AIM OF THE EXERCISE
Below are records. Copy every line with "service" in it.

[Stored data entries]
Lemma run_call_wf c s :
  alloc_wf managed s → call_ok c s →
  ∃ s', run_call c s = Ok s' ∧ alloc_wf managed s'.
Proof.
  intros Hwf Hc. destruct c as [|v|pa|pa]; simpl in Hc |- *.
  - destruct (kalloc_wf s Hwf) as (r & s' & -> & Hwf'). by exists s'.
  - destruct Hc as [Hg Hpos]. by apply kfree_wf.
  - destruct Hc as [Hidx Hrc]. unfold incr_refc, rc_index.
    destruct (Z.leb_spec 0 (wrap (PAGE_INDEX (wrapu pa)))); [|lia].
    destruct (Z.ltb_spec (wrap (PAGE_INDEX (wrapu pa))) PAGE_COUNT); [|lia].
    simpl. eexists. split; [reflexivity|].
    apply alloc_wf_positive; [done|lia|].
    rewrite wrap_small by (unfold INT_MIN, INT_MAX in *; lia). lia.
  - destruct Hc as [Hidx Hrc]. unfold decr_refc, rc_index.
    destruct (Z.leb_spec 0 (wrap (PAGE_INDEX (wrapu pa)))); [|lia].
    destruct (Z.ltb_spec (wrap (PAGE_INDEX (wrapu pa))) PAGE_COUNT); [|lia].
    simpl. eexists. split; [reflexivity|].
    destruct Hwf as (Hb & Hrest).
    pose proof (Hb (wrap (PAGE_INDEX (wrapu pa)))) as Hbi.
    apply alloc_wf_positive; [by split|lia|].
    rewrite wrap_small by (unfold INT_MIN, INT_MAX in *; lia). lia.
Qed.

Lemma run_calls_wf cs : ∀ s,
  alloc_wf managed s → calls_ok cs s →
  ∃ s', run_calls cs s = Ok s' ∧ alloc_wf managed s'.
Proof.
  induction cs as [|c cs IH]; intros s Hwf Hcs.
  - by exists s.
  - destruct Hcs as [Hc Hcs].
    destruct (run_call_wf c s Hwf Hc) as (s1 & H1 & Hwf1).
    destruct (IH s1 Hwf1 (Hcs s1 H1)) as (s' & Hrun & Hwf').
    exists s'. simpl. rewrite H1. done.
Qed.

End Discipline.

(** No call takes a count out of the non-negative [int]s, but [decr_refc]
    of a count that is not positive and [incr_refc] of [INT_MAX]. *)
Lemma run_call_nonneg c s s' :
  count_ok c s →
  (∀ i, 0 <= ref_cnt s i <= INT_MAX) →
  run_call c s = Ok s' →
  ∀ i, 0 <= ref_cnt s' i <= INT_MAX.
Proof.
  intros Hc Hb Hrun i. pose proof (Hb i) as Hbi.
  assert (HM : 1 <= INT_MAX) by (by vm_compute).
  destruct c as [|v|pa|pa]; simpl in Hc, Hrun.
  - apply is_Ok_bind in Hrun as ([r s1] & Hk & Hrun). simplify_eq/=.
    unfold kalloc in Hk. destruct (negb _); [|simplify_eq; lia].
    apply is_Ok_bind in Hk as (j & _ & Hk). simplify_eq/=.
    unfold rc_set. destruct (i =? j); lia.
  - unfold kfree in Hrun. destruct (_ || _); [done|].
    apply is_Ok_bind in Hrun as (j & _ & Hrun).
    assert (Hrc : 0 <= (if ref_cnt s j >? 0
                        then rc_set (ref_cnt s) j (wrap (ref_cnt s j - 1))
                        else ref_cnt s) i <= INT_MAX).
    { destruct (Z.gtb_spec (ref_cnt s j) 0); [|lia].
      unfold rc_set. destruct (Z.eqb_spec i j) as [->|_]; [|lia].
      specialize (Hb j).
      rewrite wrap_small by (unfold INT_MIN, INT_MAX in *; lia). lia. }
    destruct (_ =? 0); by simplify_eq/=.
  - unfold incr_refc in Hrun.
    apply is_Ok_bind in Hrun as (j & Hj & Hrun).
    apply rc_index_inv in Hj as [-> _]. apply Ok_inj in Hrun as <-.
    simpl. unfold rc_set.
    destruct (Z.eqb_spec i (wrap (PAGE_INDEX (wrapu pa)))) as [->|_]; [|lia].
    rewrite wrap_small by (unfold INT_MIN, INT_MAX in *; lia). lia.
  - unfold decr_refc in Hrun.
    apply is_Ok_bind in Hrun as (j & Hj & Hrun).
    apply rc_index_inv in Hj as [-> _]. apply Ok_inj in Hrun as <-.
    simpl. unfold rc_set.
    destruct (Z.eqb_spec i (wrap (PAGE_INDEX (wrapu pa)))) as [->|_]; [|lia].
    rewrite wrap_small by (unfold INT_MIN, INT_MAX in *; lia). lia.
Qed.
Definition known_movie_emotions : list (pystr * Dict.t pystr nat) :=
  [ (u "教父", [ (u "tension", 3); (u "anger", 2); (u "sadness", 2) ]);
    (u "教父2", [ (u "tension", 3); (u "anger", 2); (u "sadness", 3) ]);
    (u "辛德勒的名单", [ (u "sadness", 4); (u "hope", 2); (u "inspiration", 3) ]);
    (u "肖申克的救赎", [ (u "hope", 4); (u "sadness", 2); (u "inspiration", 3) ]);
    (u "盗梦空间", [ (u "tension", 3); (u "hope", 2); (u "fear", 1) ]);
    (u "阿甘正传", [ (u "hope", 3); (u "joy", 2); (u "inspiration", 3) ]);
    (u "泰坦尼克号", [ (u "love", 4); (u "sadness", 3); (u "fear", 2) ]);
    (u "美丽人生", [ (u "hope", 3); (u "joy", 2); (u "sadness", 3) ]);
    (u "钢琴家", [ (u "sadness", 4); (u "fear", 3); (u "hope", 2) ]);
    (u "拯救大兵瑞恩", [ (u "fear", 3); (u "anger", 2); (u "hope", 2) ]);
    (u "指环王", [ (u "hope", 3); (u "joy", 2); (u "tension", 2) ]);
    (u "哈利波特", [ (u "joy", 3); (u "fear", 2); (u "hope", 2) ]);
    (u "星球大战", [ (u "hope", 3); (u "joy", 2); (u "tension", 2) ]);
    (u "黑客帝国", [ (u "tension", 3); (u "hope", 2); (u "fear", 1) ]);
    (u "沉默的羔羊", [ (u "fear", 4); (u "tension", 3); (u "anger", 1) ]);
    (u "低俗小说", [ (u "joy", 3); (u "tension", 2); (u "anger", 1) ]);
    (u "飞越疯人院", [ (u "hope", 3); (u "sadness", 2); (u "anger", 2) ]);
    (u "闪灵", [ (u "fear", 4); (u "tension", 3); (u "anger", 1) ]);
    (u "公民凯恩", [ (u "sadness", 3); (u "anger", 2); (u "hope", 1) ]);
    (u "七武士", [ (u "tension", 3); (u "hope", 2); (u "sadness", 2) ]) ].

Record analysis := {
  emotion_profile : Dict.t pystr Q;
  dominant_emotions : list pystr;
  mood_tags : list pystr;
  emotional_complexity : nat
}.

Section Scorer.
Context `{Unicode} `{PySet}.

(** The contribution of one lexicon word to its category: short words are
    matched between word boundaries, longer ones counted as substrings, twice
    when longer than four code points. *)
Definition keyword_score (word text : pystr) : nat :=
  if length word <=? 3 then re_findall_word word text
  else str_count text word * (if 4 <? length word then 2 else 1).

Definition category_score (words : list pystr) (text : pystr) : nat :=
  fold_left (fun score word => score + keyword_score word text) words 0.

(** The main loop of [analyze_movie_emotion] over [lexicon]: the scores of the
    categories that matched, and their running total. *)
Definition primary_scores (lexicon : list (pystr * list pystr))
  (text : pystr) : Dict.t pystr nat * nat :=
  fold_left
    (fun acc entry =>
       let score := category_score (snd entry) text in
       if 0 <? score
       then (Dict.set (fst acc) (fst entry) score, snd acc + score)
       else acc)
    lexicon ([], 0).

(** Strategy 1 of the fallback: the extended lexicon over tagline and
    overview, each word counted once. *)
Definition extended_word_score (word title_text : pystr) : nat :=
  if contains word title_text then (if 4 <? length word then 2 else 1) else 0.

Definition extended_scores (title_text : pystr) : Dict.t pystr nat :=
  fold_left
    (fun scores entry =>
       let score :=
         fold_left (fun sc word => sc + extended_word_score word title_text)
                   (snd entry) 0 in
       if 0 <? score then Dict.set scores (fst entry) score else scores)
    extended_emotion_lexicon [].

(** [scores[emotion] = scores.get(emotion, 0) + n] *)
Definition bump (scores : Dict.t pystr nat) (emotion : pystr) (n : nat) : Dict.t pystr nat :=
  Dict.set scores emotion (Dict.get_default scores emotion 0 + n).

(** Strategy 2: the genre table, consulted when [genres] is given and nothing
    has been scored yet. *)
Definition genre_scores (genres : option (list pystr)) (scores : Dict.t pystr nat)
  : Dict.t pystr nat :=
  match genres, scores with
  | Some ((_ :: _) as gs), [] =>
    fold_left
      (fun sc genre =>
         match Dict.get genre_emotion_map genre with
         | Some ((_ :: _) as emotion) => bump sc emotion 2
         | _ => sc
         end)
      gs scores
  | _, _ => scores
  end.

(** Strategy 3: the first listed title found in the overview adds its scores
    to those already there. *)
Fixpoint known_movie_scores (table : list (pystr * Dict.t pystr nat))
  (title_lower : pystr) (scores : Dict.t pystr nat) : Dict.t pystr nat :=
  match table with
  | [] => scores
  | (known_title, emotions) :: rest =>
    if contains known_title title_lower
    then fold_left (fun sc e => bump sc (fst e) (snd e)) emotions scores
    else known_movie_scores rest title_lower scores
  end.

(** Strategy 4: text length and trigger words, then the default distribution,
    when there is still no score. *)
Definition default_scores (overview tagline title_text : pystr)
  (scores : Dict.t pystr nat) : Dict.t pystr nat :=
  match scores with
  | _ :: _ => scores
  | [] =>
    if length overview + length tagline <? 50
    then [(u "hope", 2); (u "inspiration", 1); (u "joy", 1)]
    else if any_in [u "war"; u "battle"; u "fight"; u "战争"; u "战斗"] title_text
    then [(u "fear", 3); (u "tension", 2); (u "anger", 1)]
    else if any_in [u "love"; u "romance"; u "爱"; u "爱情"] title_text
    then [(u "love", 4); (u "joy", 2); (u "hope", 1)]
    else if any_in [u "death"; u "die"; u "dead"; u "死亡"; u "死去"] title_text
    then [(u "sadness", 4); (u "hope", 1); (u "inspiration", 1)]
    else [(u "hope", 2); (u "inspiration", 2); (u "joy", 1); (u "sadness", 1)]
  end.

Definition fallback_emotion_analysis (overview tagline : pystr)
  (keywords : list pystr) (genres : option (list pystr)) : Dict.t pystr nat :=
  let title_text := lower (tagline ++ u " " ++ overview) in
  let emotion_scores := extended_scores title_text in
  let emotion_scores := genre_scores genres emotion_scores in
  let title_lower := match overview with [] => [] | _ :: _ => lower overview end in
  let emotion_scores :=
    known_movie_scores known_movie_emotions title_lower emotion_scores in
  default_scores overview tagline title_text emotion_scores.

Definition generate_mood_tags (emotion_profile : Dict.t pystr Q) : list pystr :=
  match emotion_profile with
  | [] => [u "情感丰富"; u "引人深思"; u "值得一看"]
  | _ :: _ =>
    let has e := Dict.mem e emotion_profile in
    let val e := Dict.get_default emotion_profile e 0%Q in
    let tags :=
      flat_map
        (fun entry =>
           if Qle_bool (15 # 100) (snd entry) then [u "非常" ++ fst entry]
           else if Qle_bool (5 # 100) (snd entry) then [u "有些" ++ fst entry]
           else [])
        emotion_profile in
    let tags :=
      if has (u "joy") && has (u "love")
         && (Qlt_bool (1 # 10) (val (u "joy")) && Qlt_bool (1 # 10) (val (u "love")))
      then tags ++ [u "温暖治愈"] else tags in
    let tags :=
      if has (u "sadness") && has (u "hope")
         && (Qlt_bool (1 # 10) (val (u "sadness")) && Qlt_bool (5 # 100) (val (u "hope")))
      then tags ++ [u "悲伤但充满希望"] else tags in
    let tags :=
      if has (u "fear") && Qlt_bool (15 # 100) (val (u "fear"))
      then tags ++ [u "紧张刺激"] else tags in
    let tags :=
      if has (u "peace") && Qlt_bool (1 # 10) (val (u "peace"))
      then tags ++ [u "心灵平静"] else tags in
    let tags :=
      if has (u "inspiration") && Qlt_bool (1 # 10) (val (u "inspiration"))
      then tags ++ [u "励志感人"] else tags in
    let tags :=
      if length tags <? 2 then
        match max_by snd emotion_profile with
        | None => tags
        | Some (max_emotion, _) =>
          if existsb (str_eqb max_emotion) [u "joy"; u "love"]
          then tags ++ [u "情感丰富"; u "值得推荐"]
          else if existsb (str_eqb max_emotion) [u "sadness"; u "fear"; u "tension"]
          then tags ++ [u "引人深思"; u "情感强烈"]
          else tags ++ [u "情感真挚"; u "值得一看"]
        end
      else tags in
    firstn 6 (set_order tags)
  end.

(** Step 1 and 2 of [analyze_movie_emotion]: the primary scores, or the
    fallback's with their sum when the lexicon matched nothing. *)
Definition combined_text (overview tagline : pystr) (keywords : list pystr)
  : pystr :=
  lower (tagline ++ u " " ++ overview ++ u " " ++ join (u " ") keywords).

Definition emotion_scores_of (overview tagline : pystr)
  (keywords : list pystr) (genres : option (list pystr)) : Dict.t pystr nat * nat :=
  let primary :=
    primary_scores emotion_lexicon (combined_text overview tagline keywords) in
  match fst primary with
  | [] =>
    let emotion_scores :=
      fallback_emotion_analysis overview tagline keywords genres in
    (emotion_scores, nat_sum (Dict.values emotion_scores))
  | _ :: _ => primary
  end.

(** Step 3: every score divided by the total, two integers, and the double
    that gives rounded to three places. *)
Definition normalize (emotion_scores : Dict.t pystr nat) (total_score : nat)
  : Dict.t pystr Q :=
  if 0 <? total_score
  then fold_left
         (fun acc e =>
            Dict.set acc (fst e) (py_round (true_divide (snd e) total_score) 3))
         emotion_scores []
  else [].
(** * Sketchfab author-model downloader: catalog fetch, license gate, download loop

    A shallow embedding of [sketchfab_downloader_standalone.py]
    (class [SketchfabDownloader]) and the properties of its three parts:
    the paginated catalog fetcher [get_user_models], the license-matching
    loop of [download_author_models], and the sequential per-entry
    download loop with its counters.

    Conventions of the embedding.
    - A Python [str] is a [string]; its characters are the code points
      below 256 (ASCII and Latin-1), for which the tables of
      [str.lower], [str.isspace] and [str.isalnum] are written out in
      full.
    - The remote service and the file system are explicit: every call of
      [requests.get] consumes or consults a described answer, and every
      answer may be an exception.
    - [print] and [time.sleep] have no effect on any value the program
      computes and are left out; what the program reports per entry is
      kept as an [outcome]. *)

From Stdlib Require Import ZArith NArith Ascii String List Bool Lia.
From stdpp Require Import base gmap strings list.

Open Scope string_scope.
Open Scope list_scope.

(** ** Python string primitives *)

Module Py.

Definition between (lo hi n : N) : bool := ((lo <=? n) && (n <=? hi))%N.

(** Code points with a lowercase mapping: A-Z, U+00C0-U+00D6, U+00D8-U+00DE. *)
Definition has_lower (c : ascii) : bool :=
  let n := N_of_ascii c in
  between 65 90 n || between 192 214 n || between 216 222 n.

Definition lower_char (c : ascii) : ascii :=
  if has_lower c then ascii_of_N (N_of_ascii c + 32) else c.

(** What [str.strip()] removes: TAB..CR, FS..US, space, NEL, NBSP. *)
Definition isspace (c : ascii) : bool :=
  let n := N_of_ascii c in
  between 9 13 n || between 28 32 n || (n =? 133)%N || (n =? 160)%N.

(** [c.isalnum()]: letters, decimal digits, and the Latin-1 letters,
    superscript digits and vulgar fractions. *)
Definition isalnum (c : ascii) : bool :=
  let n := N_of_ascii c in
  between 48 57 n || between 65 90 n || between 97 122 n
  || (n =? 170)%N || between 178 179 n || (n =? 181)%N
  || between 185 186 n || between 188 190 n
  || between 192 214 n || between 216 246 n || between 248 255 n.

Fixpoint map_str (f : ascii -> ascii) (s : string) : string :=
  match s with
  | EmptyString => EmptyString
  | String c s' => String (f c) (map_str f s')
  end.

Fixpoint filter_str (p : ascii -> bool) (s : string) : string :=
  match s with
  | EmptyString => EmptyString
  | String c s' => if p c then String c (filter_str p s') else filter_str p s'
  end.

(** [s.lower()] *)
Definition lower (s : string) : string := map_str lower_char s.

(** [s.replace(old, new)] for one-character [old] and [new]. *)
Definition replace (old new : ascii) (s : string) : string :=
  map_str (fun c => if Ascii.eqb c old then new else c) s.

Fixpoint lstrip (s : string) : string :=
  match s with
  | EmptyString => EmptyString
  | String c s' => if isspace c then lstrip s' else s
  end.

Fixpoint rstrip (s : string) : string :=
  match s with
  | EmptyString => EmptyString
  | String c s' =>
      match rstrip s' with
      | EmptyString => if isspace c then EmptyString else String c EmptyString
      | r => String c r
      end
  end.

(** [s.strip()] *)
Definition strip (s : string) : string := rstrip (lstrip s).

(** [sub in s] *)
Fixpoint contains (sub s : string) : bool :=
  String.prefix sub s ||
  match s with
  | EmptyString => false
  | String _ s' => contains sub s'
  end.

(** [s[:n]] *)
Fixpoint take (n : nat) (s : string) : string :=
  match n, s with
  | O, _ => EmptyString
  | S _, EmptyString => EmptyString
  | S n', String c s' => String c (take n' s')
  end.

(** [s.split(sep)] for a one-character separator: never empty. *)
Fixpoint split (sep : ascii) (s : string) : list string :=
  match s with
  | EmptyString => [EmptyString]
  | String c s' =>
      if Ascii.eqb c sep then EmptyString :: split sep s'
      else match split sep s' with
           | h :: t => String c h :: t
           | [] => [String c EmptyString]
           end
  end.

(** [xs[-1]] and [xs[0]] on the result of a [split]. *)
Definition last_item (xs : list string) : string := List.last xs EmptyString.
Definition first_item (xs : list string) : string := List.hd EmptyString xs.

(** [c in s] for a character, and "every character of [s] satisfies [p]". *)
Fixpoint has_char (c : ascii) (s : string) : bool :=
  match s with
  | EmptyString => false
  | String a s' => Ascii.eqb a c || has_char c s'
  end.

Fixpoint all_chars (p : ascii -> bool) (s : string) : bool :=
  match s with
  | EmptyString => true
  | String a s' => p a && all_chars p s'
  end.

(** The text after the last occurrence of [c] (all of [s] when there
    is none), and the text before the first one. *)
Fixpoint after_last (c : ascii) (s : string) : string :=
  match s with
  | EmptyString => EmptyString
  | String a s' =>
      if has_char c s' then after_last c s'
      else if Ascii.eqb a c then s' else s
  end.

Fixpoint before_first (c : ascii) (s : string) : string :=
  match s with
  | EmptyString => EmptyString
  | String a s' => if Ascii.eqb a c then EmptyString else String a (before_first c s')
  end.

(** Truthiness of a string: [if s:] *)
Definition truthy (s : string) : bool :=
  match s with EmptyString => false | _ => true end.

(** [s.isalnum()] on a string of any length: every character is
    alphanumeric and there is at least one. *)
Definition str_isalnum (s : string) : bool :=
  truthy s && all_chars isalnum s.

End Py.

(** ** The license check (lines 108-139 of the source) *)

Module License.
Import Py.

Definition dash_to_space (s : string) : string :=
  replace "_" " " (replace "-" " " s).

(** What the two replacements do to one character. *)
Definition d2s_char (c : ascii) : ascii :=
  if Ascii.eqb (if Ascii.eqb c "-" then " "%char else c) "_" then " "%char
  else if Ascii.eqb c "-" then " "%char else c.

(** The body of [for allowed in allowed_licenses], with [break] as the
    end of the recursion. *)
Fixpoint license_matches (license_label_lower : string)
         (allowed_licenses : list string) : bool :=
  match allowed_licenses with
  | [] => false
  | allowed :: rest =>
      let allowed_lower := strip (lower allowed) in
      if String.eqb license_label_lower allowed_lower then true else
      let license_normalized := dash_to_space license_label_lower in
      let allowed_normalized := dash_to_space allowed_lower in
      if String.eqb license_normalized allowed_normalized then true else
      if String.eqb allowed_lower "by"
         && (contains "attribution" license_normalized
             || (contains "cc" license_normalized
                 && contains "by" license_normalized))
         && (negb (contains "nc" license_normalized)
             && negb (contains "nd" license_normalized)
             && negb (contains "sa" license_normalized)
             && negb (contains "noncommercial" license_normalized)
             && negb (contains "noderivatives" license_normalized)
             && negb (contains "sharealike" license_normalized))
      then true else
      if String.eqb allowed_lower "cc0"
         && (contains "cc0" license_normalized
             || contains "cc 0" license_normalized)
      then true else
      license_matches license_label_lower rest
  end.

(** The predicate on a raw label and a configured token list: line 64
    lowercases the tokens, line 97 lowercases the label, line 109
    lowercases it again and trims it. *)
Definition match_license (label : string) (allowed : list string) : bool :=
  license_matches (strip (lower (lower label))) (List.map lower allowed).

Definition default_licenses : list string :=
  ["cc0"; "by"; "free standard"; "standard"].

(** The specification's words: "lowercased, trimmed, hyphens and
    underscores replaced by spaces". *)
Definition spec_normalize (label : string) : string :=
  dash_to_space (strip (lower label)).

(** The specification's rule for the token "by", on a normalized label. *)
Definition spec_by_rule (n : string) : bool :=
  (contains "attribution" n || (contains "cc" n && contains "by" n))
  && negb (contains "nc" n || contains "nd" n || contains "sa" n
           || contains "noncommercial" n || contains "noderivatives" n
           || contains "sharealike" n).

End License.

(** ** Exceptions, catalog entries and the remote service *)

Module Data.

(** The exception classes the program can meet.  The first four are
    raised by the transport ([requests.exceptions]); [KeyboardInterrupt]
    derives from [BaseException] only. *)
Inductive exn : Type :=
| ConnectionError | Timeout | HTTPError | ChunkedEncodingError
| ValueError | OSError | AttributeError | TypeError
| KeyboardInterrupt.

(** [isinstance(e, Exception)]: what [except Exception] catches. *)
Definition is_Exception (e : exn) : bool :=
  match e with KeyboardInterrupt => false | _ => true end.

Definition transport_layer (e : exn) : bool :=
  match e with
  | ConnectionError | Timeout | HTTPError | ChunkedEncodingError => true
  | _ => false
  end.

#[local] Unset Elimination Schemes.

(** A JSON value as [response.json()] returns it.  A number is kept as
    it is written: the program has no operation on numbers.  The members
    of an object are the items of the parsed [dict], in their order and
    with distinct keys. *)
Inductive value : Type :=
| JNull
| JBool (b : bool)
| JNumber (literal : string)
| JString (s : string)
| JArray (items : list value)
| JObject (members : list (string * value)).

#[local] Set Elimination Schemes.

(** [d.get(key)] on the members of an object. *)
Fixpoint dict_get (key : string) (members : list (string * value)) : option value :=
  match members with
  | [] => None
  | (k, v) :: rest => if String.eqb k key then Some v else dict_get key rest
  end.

YOUR SOLUTION
    - The remote service and the file system are explicit: every call of
(** ** Exceptions, catalog entries and the remote service *)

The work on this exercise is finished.